======== Supplied entries ========
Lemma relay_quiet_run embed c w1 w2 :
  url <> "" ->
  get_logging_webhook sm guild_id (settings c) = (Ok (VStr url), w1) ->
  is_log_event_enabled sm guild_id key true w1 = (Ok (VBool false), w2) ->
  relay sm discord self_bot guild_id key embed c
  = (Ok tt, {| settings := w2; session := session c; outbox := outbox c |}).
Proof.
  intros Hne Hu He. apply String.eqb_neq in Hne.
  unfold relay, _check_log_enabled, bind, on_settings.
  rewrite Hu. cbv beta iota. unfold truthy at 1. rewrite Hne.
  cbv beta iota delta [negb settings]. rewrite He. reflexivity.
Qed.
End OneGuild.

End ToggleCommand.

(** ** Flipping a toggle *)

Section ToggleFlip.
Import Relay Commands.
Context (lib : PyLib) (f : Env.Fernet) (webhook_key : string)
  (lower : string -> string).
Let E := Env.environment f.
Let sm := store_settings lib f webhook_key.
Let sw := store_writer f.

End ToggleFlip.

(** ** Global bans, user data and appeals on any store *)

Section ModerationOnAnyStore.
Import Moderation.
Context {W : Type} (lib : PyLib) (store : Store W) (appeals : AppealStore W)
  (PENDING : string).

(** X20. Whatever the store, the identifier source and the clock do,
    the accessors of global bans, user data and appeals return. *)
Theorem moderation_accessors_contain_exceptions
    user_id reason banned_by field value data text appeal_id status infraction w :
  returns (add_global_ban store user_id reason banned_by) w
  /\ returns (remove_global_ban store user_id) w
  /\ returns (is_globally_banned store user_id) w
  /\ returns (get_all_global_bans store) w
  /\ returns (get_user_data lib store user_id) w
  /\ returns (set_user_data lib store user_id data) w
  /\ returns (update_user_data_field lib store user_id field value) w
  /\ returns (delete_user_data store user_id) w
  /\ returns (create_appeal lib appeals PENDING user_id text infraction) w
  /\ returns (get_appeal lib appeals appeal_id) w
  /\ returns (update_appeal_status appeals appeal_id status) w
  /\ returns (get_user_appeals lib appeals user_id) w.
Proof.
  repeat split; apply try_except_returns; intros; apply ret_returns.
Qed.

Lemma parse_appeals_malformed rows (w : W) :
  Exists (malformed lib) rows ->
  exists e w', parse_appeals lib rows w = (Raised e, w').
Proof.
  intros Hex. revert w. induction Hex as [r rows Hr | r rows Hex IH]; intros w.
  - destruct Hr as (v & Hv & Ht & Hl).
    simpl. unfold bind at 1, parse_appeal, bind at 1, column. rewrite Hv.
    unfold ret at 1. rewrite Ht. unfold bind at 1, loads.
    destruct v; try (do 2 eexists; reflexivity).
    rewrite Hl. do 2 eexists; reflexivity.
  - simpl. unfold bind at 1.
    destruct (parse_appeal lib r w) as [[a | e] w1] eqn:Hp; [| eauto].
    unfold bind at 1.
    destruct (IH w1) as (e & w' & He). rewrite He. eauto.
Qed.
========
Exercise details: From the records above, quote only the lines running from the line with "(** X20. Whatever" to the line with "field value) w", both lines included.

Response for this exercise:
(** X20. Whatever the store, the identifier source and the clock do,
    the accessors of global bans, user data and appeals return. *)
Theorem moderation_accessors_contain_exceptions
    user_id reason banned_by field value data text appeal_id status infraction w :
  returns (add_global_ban store user_id reason banned_by) w
  /\ returns (remove_global_ban store user_id) w
  /\ returns (is_globally_banned store user_id) w
  /\ returns (get_all_global_bans store) w
  /\ returns (get_user_data lib store user_id) w
  /\ returns (set_user_data lib store user_id data) w
  /\ returns (update_user_data_field lib store user_id field value) w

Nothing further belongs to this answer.